Ken Ferreira is on our organization’s Board of Directors (BOD). Participating in conversations about how our area agency operates, sharing resources and stories with others on the Board, and discussing issues that impact those with disabilities and their families – these are some of the major aspects of being on the Board of Directors. Ken said that even though sitting on the BOD has been a positive experience, there is a good chance he wouldn’t be on it – or even know what Community Crossroads is if it weren’t for his sister Marybeth who has Angelman syndrome. 

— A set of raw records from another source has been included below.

(* ===== verification/Prelude.v ===== *)
(** LittleOS: a verification of the kernel and its user program.

    * The program

    LittleOS is a 32-bit x86 kernel in C with some assembly (src/kernel, src/drivers,
    src/arch, src/include) and one user program, a shell on a small C library
    (src/userland).  GRUB loads the kernel with the shell as a boot module.  [kmain]
    initialises the console, the serial line, the descriptor tables, the interrupt
    controllers, the keyboard, paging and the heap, copies the module into the frames
    of a process and drops to ring 3.  The shell talks to the kernel through
    [int 0x80]; keyboard and serial interrupts fill one ring buffer that SYS_READ
    empties; all output goes to the screen and to COM1.

    * The model

    The kernel state is one record ([kernel] of State.v): byte-addressed memory, the
    static variables of each translation unit, the CPU registers the code loads, and
    the trace of port operations.  C functions are computations of a state monad with
    three outcomes: a result, [Fault] (an access outside an object or to unmapped
    memory) and [Hang] (a polling loop or a halted CPU still waiting when its fuel is
    used up).  Unsigned values are integers in the range of their width, and every
    wrap-around is written out.  The hardware is a parameter ([Env]): what a port read
    returns and which interrupt comes, as functions of the history; the interfaces
    [UartReady], [UartRx] and [KbdSource] state what the drivers rely on, and the
    device models ([crtc_of], [uart_of], [master] and [slave]) compute from the trace
    what the port writes did to the controllers.  The addresses the linker chooses are
    a parameter too ([Layout], [UserLayout], [ShellLayout], [ProgramLayout]), with their alignment and
    disjointness as named hypotheses.

    * The files

    - Prelude: integers, monad, loops, total correctness ([wp]), arrays.
      Numerals: the decimal and hexadecimal numerals of the Standard Library as text,
      against which printed numbers are specified.
      State: the static storage.  Machine: memory, ports (arch/x86/cpu/io.s).
      Image: the storage as loaded (data of arch/x86/boot/loader.s).
    - Kheap: kernel/kheap.c.  KheapBitmap, KheapSpec, KheapOps: bitmap lemmas, the
      invariant [heap_inv] against an abstract map of chunks, and each operation.
      KheapClient: the allocator as an abstract machine that clients use, and the
      account a client keeps of the pointers it holds ([client_run]).
      KheapProps: its theorems.
    - Framebuffer: drivers/framebuffer.c and the abstract terminal it implements.
      FramebufferFacts, FramebufferProps: the refinement and its theorems.
    - Isr, Interrupt: arch/x86/cpu/isr.c and [hlt].  Keyboard: drivers/keyboard.c.
      Serial: drivers/serial.c and the 16550A.  Pic: drivers/pic.c and the 8259.
      SerialFacts, InterruptFacts: their lemmas.  SerialProps, InputProps: their
      theorems.  Samples: sample devices and states.  Producer: interrupt handlers only
      add to the end of the ring buffer.  Interleave, InterleaveProps: interrupts between
      the memory accesses of [keyboard_getchar] and in the wait of SYS_READ.
    - Descriptors, DescriptorProps: arch/x86/cpu/gdt.c and idt.c, the loads of
      loader.s and idt.s, and descriptors as the CPU decodes them.
    - Paging, PagingFacts, PagingProps: arch/x86/mmu/paging.c and the page walk.
    - Syscall, SyscallFacts, SyscallCalls, SyscallProps: kernel/syscall.c, and the line
      editor that SYS_READ promises.  Preempt: SYS_READ with interrupts between its
      statements, of which the undisturbed call is an instance.
    - CString, Stdio, StdioFacts, Printf: userland/libc (string.c, stdio.c, syscall.s).
      Shell, TokenizeFacts, ShellFacts, ShellTurn: userland/shell, and the session a
      user sees.  UserSamples, UserProps: a sample program and the theorems.
      EchoProgram: modules/program.s, with its theorem.
    - Kmain: kernel/kmain.c, include/kernel/multiboot.h, [kheap_print_stats] and
      [enter_user_mode].  Boot, BootInit, BootHeap, BootSequence, BootFinal: the boot as
      steps on an abstract state [boot_state], and its final states.  Process: the
      memory the process sees through its page directory.  BootSamples, KmainProps:
      a sample machine and the theorems.
    - Footprint, FootprintDrivers, FootprintCalls: the memory that a computation depends
      on and changes, by comparing two runs, for every driver, interrupt and system call.
    - Storage: where the image, its tables and its static storage lie, what a store to
      them may do, and the placement that link.ld guarantees ([KernelLayout]).
    - Invariant, InvariantDrivers, InvariantKernel: what ring 3 can reach and call, and
      the operations that keep it so, from the primitives up to [kmain].  InvariantProps:
      the entry points, the reachable states and the theorem.
    - Asm: the stubs of arch/x86/cpu/isr.s, kernel/syscall.s and
      userland/libc/src/syscall.s, [enter_user_mode] and io.s as programs of the
      instructions they use, on a machine of registers and kernel state that enters and
      leaves interrupts as the CPU does.  AsmFacts: symbolic execution, words pushed and
      taken off.  AsmStubs: each stub up to its C call and from it.  AsmUser: system
      calls and [enter_user_mode] from the caller's side.  AsmSamples: sample programs.
      AsmRefine: a stub against the C model of the same call.  AsmEntry:
      userland/libc/src/entry.s around any [main], with its theorem.  AsmProps: the
      theorems.
    - Integrity: a program as any sequence of stores, interrupts and system calls
      ([sys_step]), and what these leave [intact].  IntegrityProps: the theorems.
    - AsmBoot: the loader of arch/x86/boot/loader.s from the first instruction, its halt
      loop, and the routines of loader.s and idt.s that load system registers.
      AsmBootFacts, AsmBootProps: the switch to paged memory and the theorems.

    * What the theorems show

    - The boot (KmainProps): [kmain] reaches ring 3, or the halt loop, with every
      component exactly as specified; composed with the shell's theorem, the boot
      leads to a working session.  The loader (AsmBootProps) gets there from the state
      the boot loader leaves, paging off, and what belongs neither to the image nor to
      the screen keeps its bytes under both of its addresses; the halt loop goes on serving the keyboard;
      the register loads do what the C model of them says.
    - Integrity (IntegrityProps): whatever the started program stores, calls and is
      interrupted by, ring 3 keeps reaching its own frames only, no store through a
      pointer reaches the code or the static storage of the image, and the heap, the
      tables and the memory outside the image stay as they were; a read into a pointer
      of the kernel is the exception, and shown to be one.
    - The user program (UserProps): the shell's session, its tokenizer, formatted
      output and strings, through every system call, interrupt and driver.
    - System calls (SyscallProps): a line is read as the abstract editor computes it,
      also with keyboard interrupts between the statements; output reaches both devices;
      error results.
    - The sample program (EchoProgram) answers every line with the line.
    - The heap (KheapProps): it refines an abstract allocator over all histories of
      calls; clients that keep to the pointers they got back have separate payloads in the
      pool, and no call or store changes those it is not meant for; first fit, release, rejected pointers, zeroing, reallocation,
      round trip, wrap-around of sizes.
    - The console (FramebufferProps) refines an 80x25 terminal.
    - Input (InputProps): the ring buffer is a bounded queue; typing a text puts that
      text into it; every interrupt is acknowledged as its vector requires; waiting
      returns; unhandled exceptions are reported.
    - Interrupts at any access (InterleaveProps): [keyboard_getchar] is atomic for the
      handlers as long as its decrement of the count is; the decrement is not, and a
      character that comes inside it is not counted; a key that comes between the polls
      of SYS_READ and [hlt] waits for another interrupt.
    - Serial line and interrupt controllers (SerialProps), descriptor tables
      (DescriptorProps) and address spaces (PagingProps): the configuration the CPU and
      the devices end up with, as they decode it, and the protection it gives.
    - Confinement (InvariantProps): in every state that any calls of the kernel's
      functions lead to, ring 3 can access the frames of its process only and enter the
      kernel by one gate, gates lead to their own stubs, and the keyboard's variables
      are consistent.
    - Assembly (AsmProps): an interrupt is invisible to the program it interrupts, with
      the error codes that the CPU documents for its exceptions
      ([exception_with_code]); a
      call of the library's [sys_write] goes from ring 3 to both devices and back, one of
      [sys_read] comes back with the line typed; every library call does at the level of
      instructions what its C model does; the frame of [enter_user_mode] leads to ring 3
      as kmain's model has it.  A program whose [main] returns faults for ever (AsmEntry).

    * Bounds and fuel

    Loops that count are structural.  Loops that poll or scan have [poll_fuel] turns;
    the theorems state how much is enough (the text read, the keys still to come, 128
    for the boot's messages) and prove that the computation then returns, so they are
    total: [wp m Q s] says that [m] returns from [s] without fault.  The endless loops (the
    shell's, the sample program's, the halt loop of loader.s, the guard of entry.s) are
    modelled as any number [n] of their turns.

    * Not modelled, and why

    - The C code of the kernel runs with interrupts enabled in SYS_READ, in
      [keyboard_read_char], in the last part of [kmain] and in the halt loop. They are
      taken at [hlt]; in SYS_READ also before each statement (Preempt), and between
      single accesses in [keyboard_getchar] (Interleave). One that comes inside a
      driver's output routine is not interleaved with it: the handlers share the ring
      buffer and the interrupt controllers with other code, not the console or the
      transmitter. That the program an interrupt comes to does not notice it is a
      theorem of AsmProps, and the sequences of Integrity take interrupts at any point
      of the program.
    - Memory is one map of the current address space.  Setting PG in CR0 replaces it by
      what the walk shows of the physical memory ([paged_memory]); loading CR3 does not
      change it, and after that switch the theorems put [process_memory], computed by the
      page walk, in its place.  The page walk asks
      for the U/S bit of ring 3 accesses and for R/W of its stores ([walk_write]).
    - Static variables are records, not bytes of that map: the code names them, and the
      page tables, descriptor tables and frames are read from there.  What a store
      through a pointer to such a variable, or to code, would do is not modelled.  The
      theorems on Integrity and on confinement therefore let any state follow such a
      store ([static], [settles]) and show that none happens, or leave calls aside that
      make one ([spares_static]); the bytes that the map has at those addresses are taken
      to be arbitrary ([refreshed]), and no theorem there says that they are kept.
    - The identity mapping below 4MB and the same frames at 3GB are not aliased; the
      boot only reads below.  The module and the boot information are assumed not to
      overlap the screen and the heap's pool, and for the theorem on the loader the
      image and the screen, so that both addresses show the same bytes ([outside]).
    - The user program's theorems take [int 0x80] at the C interface: the fields of
      [struct pt_regs] that the system calls use; AsmProps shows that the stubs and the
      trap do the same.  A C function called from assembly may change EAX, ECX and EDX
      and nothing else that the caller sees; its own stack frame is not in memory, and
      return addresses are there only where a routine of Asm reads past them.
    - docs/example.c is not part of the system; Makefile, link.ld and menu.lst are build
      configuration; kernel/kheap.s is empty.  modules/program.s, which the build does not
      assemble, is modelled at the trap, as the library's wrappers are. *)
From stdpp Require Export base numbers strings list gmap.
From Stdlib Require Export ZArith Lia.
Open Scope Z_scope.
(* ===== verification/KheapSpec.v ===== *)
(** What the kernel heap promises, and that kernel/kheap.c keeps it.

    The abstract state is a finite map from the first block of every live
    chunk to its length in blocks and its payload size.  [heap_inv] relates it
    to the bitmap and to the headers in memory; the theorems say what each
    operation does to the map and to memory. *)
From S2P Require Import Prelude State Machine Kheap KheapBitmap.

Record chunk := Chunk { ch_blocks : Z; ch_size : Z }.

(** link.ld places the pool inside the 32-bit address space; the attribute in
    kheap.c aligns it to 4096 bytes. *)
Class HeapLayout `{Layout} : Prop := {
  heap_addr_pos : 0 < kheap_memory_addr;
  heap_addr_end : kheap_memory_addr + KHEAP_SIZE < 4294967296;
  heap_addr_aligned : kheap_memory_addr mod 4096 = 0
}.

Section Spec.
Context `{HeapLayout}.

Definition hdr (s : Z) : Z := kheap_memory_addr + 32 * s.
Definition payload (s : Z) : Z := hdr s + 16.

(** The geometry of a live chunk: it lies in the pool and its header and
    payload fit in its blocks. *)
Definition chunk_ok (s : Z) (c : chunk) : Prop :=
  0 <= s /\ 1 <= ch_blocks c /\ s + ch_blocks c <= KHEAP_TOTAL_BLOCKS /\
  0 < ch_size c /\ 16 + ch_size c <= 32 * ch_blocks c.

Definition header_ok (m : gmap Z Z) (s : Z) (c : chunk) : Prop :=
  word_at m (hdr s) = KHEAP_MAGIC /\ word_at m (hdr s + 4) = s /\
  word_at m (hdr s + 8) = ch_blocks c /\ word_at m (hdr s + 12) = ch_size c.

Definition chunk_covers (A : gmap Z chunk) (b : Z) : Prop :=
  exists s c, A !! s = Some c /\ s <= b < s + ch_blocks c.

Record heap_inv (A : gmap Z chunk) (k : kernel) : Prop := HeapInv {
  hi_init : kheap_initialized (k_heap k) <> 0;
  hi_wf : bitmap_wf (kheap_bitmap (k_heap k));
  hi_mapped : mapped (k_mem k) kheap_memory_addr KHEAP_SIZE;
  hi_chunk : forall s c, A !! s = Some c -> chunk_ok s c;
  hi_header : forall s c, A !! s = Some c -> header_ok (k_mem k) s c;
  hi_disj : forall s c s' c', A !! s = Some c -> A !! s' = Some c' -> s <> s' ->
    s + ch_blocks c <= s' \/ s' + ch_blocks c' <= s;
  hi_bits : forall b, 0 <= b < KHEAP_TOTAL_BLOCKS ->
    (bit_of (kheap_bitmap (k_heap k)) b = true <-> chunk_covers A b)
}.

(** The number of blocks [kmalloc] needs for a payload of [size] bytes. *)
Definition blocks_for (size : Z) : Z := (size + 47) / 32.

Lemma hdr_bounds s :
  0 <= s < KHEAP_TOTAL_BLOCKS -> 0 < hdr s /\ hdr s + 32 < 4294967296.
Proof. intros Hs. destruct H0. unfold hdr. kheap_consts. lia. Qed.

Lemma header_mapped k s a n :
  mapped (k_mem k) kheap_memory_addr KHEAP_SIZE -> 0 <= s < KHEAP_TOTAL_BLOCKS ->
  hdr s <= a -> a + n <= hdr s + 32 -> mapped (k_mem k) a n.
Proof.
  intros Hm Hs Ha Hn. eapply mapped_sub; [done| |]; unfold hdr in *; kheap_consts; lia.
Qed.

Lemma chunk_covers_insert A s c b :
  A !! s = None ->
  chunk_covers (<[s := c]> A) b <-> (s <= b < s + ch_blocks c \/ chunk_covers A b).
Proof.
  intros Hs. split.
  - intros (s' & c' & Hl & Hb). destruct (decide (s = s')) as [->|Hne].
    + rewrite lookup_insert_eq in Hl. simplify_eq. by left.
    + rewrite lookup_insert_ne in Hl by done. right. by exists s', c'.
  - intros [Hb|(s' & c' & Hl & Hb)].
    + exists s, c. by rewrite lookup_insert_eq.
    + exists s', c'. rewrite lookup_insert_ne; [done|]. congruence.
Qed.

Lemma header_ok_ext m m' s c :
  header_ok m s c ->
  (forall i, 0 <= i < 16 -> m' !! (hdr s + i) = m !! (hdr s + i)) -> header_ok m' s c.
Proof.
  intros (H1 & H2 & H3 & H4) Hm.
  assert (forall o, 0 <= o <= 12 -> word_at m' (hdr s + o) = word_at m (hdr s + o)) as Hw.
  { intros o Ho. apply word_at_ext. intros i Hi. rewrite <- Z.add_assoc. apply Hm. lia. }
  pose proof (Hw 0) as Hw0. rewrite Z.add_0_r in Hw0.
  unfold header_ok. rewrite Hw0, !Hw by lia. by split_and!.
Qed.

(** Memory may change anywhere but in the headers. *)
Lemma heap_inv_mem A k m :
  heap_inv A k -> mapped m kheap_memory_addr KHEAP_SIZE ->
  (forall s c, A !! s = Some c -> forall i, 0 <= i < 16 -> m !! (hdr s + i) = k_mem k !! (hdr s + i)) ->
  heap_inv A (set_mem m k).
Proof.
  intros [] Hm Hh. constructor; auto. intros s c Hs. simpl.
  apply (header_ok_ext (k_mem k)); eauto.
Qed.

(** The blocks of a live chunk are marked, so a free run meets no chunk. *)
Lemma run_free_disjoint A k s n s' c' :
  heap_inv A k -> 0 <= s -> s + n <= KHEAP_TOTAL_BLOCKS ->
  run_free (kheap_bitmap (k_heap k)) s n -> 1 <= n -> A !! s' = Some c' ->
  s + n <= s' \/ s' + ch_blocks c' <= s.
Proof.
  intros Hinv Hs Hsn Hfree Hn Hl.
  destruct (hi_chunk _ _ Hinv _ _ Hl) as (Hs' & Hb' & Hsb & _).
  destruct (decide (s + n <= s')); [by left|].
  destruct (decide (s' + ch_blocks c' <= s)); [by right|]. exfalso.
  set (b := Z.max s s'). assert (bit_of (kheap_bitmap (k_heap k)) b = true) as Ht.
  { apply (hi_bits _ _ Hinv); [lia|]. exists s', c'. split; [done|lia]. }
  rewrite Hfree in Ht by lia. done.
Qed.

Lemma blocks_for_bounds size :
  0 < size -> 1 <= blocks_for size /\ 16 + size <= 32 * blocks_for size.
Proof. intros Hs. unfold blocks_for. word_solve. Qed.

(** ** kmalloc *)

(** The header [kmalloc] writes for a chunk at [s]. *)
Definition put_header (m : gmap Z Z) (s n size : Z) : gmap Z Z :=
  put32 (put32 (put32 (put32 m (hdr s) KHEAP_MAGIC) (hdr s + 4) s) (hdr s + 8) n) (hdr s + 12) size.

Lemma put_header_only_differ m s n size : only_differ m (put_header m s n size) (hdr s) 16.
Proof.
  unfold put_header.
  repeat (eapply only_differ_trans; [|eapply only_differ_weaken; [apply put32_only_differ|lia|lia]]).
  apply only_differ_refl.
Qed.

Lemma put_header_mapped m s n size a p : mapped m a p -> mapped (put_header m s n size) a p.
Proof. intros Hm. unfold put_header. auto using put32_mapped. Qed.

Lemma put_header_ok m s n size :
  is_u32 s -> is_u32 n -> is_u32 size -> header_ok (put_header m s n size) s (Chunk n size).
Proof.
  intros Hs Hn Hz. unfold header_ok, put_header. simpl.
  split_and!; rewrite ?word_at_put32_ne by lia;
    rewrite word_at_put32; auto; unfold KHEAP_MAGIC; word_solve.
Qed.

(** The last steps of [kmalloc]: marking the run and writing the header. *)
Lemma heap_inv_alloc A k s n size bm' :
  heap_inv A k -> first_fit (kheap_bitmap (k_heap k)) n s -> 1 <= n -> 0 < size -> is_u32 size ->
  16 + size <= 32 * n -> bitmap_wf bm' ->
  (forall b, 0 <= b -> bit_of bm' b = if in_run s n b then true
                                       else bit_of (kheap_bitmap (k_heap k)) b) ->
  A !! s = None /\
  heap_inv (<[s := Chunk n size]> A) (set_mem (put_header (k_mem k) s n size) (set_bitmap bm' k)).
Proof.
  intros Hinv (Hs & Hsn & Hfree & _) Hn Hsz Hu Hfit Hwf Hbits.
  pose proof (fun s' c' => run_free_disjoint A k s n s' c' Hinv Hs Hsn Hfree Hn) as Hdis.
  assert (A !! s = None) as Hnone.
  { destruct (A !! s) as [c|] eqn:Hl; [|done].
    destruct (hi_chunk _ _ Hinv _ _ Hl) as (_ & ? & _). specialize (Hdis _ _ Hl). lia. }
  split; [done|]. constructor; simpl.
  - apply (hi_init _ _ Hinv).
  - done.
  - apply put_header_mapped, (hi_mapped _ _ Hinv).
  - intros s' c'. destruct (decide (s = s')) as [<-|Hne].
    + rewrite lookup_insert_eq. intros [= <-]. unfold chunk_ok. simpl. lia.
    + rewrite lookup_insert_ne by done. apply (hi_chunk _ _ Hinv).
  - intros s' c'. destruct (decide (s = s')) as [<-|Hne].
    + rewrite lookup_insert_eq. intros [= <-]. apply put_header_ok; kheap_consts; word_solve.
    + rewrite lookup_insert_ne by done. intros Hl.
      destruct (hi_chunk _ _ Hinv _ _ Hl) as (_ & ? & _). specialize (Hdis _ _ Hl).
      apply (header_ok_ext (k_mem k)); [by apply (hi_header _ _ Hinv)|].
      intros i Hi. apply put_header_only_differ. unfold hdr. lia.
  - intros s1 c1 s2 c2. rewrite !lookup_insert.
    repeat case_decide; subst; intros Hl1 Hl2 Hne; simplify_eq; simpl.
    + apply (Hdis _ _ Hl2).
    + destruct (Hdis _ _ Hl1); [by right|by left].
    + eapply (hi_disj _ _ Hinv); eauto.
  - intros b Hb. rewrite Hbits, chunk_covers_insert by (done || lia). simpl.
    rewrite <- (hi_bits _ _ Hinv) by done. unfold in_run.
    repeat case_bool; simpl; split; intros; auto; try lia;
      match goal with H : _ \/ _ |- _ => destruct H; [lia|done] end.
Qed.

(** The two outcomes of [kmalloc]: NULL with nothing changed when no run of
    free blocks is long enough, or the payload of a new chunk at the first
    run that is. *)
Definition kmalloc_post (A : gmap Z chunk) (k : kernel) (size p : Z) (k' : kernel) : Prop :=
  let bm := kheap_bitmap (k_heap k) in
  let n := blocks_for size in
  (p = NULL /\ k' = k /\ no_fit bm n) \/
  (exists s bm', first_fit bm n s /\ p = payload s /\ A !! s = None /\
     k' = set_mem (put_header (k_mem k) s n size) (set_bitmap bm' k) /\
     heap_inv (<[s := Chunk n size]> A) k').

Lemma kmalloc_size_eq size :
  0 < size -> size + 47 < 4294967296 ->
  u32 (u32 (sizeof_header + size) + KHEAP_BLOCK_SIZE - 1) / KHEAP_BLOCK_SIZE = blocks_for size.
Proof. intros Hs Hb. unfold blocks_for. kheap_consts. rewrite !u32_small by word_solve. f_equal. lia. Qed.

(** Writing the header of a chunk at block [s]. *)
Lemma header_stores k s n size :
  mapped (k_mem k) kheap_memory_addr KHEAP_SIZE -> 0 <= s < KHEAP_TOTAL_BLOCKS ->
  (let header := u32 (kheap_memory_addr + u32 (s * KHEAP_BLOCK_SIZE)) in
   store32 (header + off_magic) KHEAP_MAGIC ;;;
   store32 (header + off_start_block) s ;;;
   store32 (header + off_num_blocks) n ;;;
   store32 (header + off_size) size ;;;
   ret (u32 (header + sizeof_header))) k
  = Ok (payload s, set_mem (put_header (k_mem k) s n size) k).
Proof.
  intros Hm Hs. pose proof (hdr_bounds s Hs) as Hb.
  replace (u32 (kheap_memory_addr + u32 (s * KHEAP_BLOCK_SIZE))) with (hdr s).
  2: { destruct H0. unfold hdr in *. kheap_consts. rewrite !u32_small by word_solve. lia. }
  cbv zeta. unfold off_magic, off_start_block, off_num_blocks, off_size.
  rewrite Z.add_0_r. unfold bind.
  assert (forall a, hdr s <= a -> a + 4 <= hdr s + 32 -> mapped (k_mem k) a 4) as Hma
    by (intros; eapply header_mapped; eauto; lia).
  rewrite store32_eq by (try apply Hma; lia).
  rewrite store32_eq by (try apply put32_mapped, Hma; lia).
  rewrite store32_eq by (try apply put32_mapped, put32_mapped, Hma; lia).
  rewrite store32_eq by (try apply put32_mapped, put32_mapped, put32_mapped, Hma; lia).
  unfold ret. kheap_consts. rewrite u32_small by word_solve. done.
Qed.

(** [kmalloc] once the number of blocks is known, whatever the requested
    size: used for ordinary requests and for those whose size wraps. *)
Lemma kmalloc_raw k size n :
  kheap_initialized (k_heap k) <> 0 -> bitmap_wf (kheap_bitmap (k_heap k)) ->
  mapped (k_mem k) kheap_memory_addr KHEAP_SIZE -> size <> 0 ->
  u32 (u32 (sizeof_header + size) + KHEAP_BLOCK_SIZE - 1) / KHEAP_BLOCK_SIZE = n -> 1 <= n ->
  wp (kmalloc size) (fun p k' =>
    (p = NULL /\ k' = k /\ no_fit (kheap_bitmap (k_heap k)) n) \/
    (exists s bm', first_fit (kheap_bitmap (k_heap k)) n s /\ p = payload s /\
       k' = set_mem (put_header (k_mem k) s n size) (set_bitmap bm' k) /\ bitmap_wf bm' /\
       forall b, 0 <= b -> bit_of bm' b = if in_run s n b then true
                                           else bit_of (kheap_bitmap (k_heap k)) b)) k.
Proof.
  intros Hinit Hwf Hm Hsz Hn Hn1. unfold kmalloc. wp_steps.
  rewrite (proj2 (Z.eqb_neq _ _) Hinit), (proj2 (Z.eqb_neq size 0)) by lia.
  cbn [orb]. cbv zeta. rewrite Hn. case_bool.
  { apply wp_ret. left. split_and!; [done|done|]. intros s. lia. }
  destruct (kmalloc_scan_spec k n (Z.to_nat KHEAP_TOTAL_BLOCKS) 0 0 0)
    as (r & Hscan & Hr); auto using scan_inv_init; [kheap_consts; lia..|].
  apply wp_bind, (wp_eq _ _ _ _ _ Hscan). destruct r as [s|]; [|apply wp_ret; by left].
  destruct Hr as (Hs & Hsn & Hfree & Hfirst).
  destruct (mark_blocks_eq k s n) as (bm' & Hmark & Hwf' & Hbits); auto; [lia|].
  apply wp_bind, (wp_eq _ _ _ _ _ Hmark).
  eapply wp_eq. { apply header_stores; [done|lia]. }
  right. exists s, bm'. by split_and!.
Qed.

Lemma kmalloc_wp A k size :
  heap_inv A k -> 0 < size -> size + 47 < 4294967296 ->
  wp (kmalloc size) (kmalloc_post A k size) k.
Proof.
  intros Hinv Hsz Hub. pose proof (blocks_for_bounds size Hsz) as [Hn1 Hfit].
  eapply wp_mono; [apply (kmalloc_raw k size (blocks_for size)); try apply Hinv; [lia|..]|].
  - by apply kmalloc_size_eq.
  - done.
  - intros p k' [?|(s & bm' & Hff & -> & -> & Hwf' & Hbits)]; [by left|].
    destruct (heap_inv_alloc A k s (blocks_for size) size bm') as [Hnone Hinv'];
      [done..|word_solve|done|done|done|].
    right. exists s, bm'. by split_and!.
Qed.
End Spec.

“Marybeth has taught me more than any person without a disability. She has taught me how to root for the underdog and accept people for who they are and where they are at in life,” Ken said about his sister. He said Angelman syndrome is a genetic developmental disability that impacts people cognitively, socially, and emotionally. The condition impacts people in ways such as: delayed development, intellectual disability, problems with speech and balance, and seizures. 

A memory from school that sticks out in Ken’s mind is when he walked into the busy cafeteria and found that his sister had been placed against a wall by a paraprofessional because her behaviors were not “age-appropriate”. Seeing that a paraprofessional would treat his sister that way, he knew he had to speak up and become an advocate for not only her – but for everyone who has a disability. “It was my first time realizing someone with a disability may be treated differently. It felt like a catalyst to advocate for her in all settings,” he said. 

Marybeth has impacted just about every aspect of Ken’s life – from his career path to the way he treats people, to the way he votes. “When I stand in a voting booth, I think to myself ‘how would this candidate or situation impact Mary?’ The vote I cast isn’t about me, but about her,” Ken said. Even though Marybeth is socially, cognitively, and emotionally anywhere between 3-4 years old – Ken understands how legislative decisions can seriously impact her and many others who experience a disability. 

Currently, Ken is the Vice President for Student Financial Services at Franklin Pierce University. “I think having someone in my life who is dependent on people has helped shape my outlook,” Ken said. Being understanding of people’s financial situations and needs is a skill that his sister helped him realize at a young age.  

Ken occasionally drives Marybeth to places such as doctor’s appointments. “Over the summer she had to have surgery and I was told that Marybeth could only have herself and one other person in the waiting room because of COVID protocol,” Ken said. He added that he was told this by someone with no understanding of the assistance his sister needs and what would be necessary in order to answer any needed questions. “People associated with Community Crossroads or other vendor agencies – they understand and go through these types of situations. Some people in the community, however, have never experienced it and don’t know how to act,” Ken added. 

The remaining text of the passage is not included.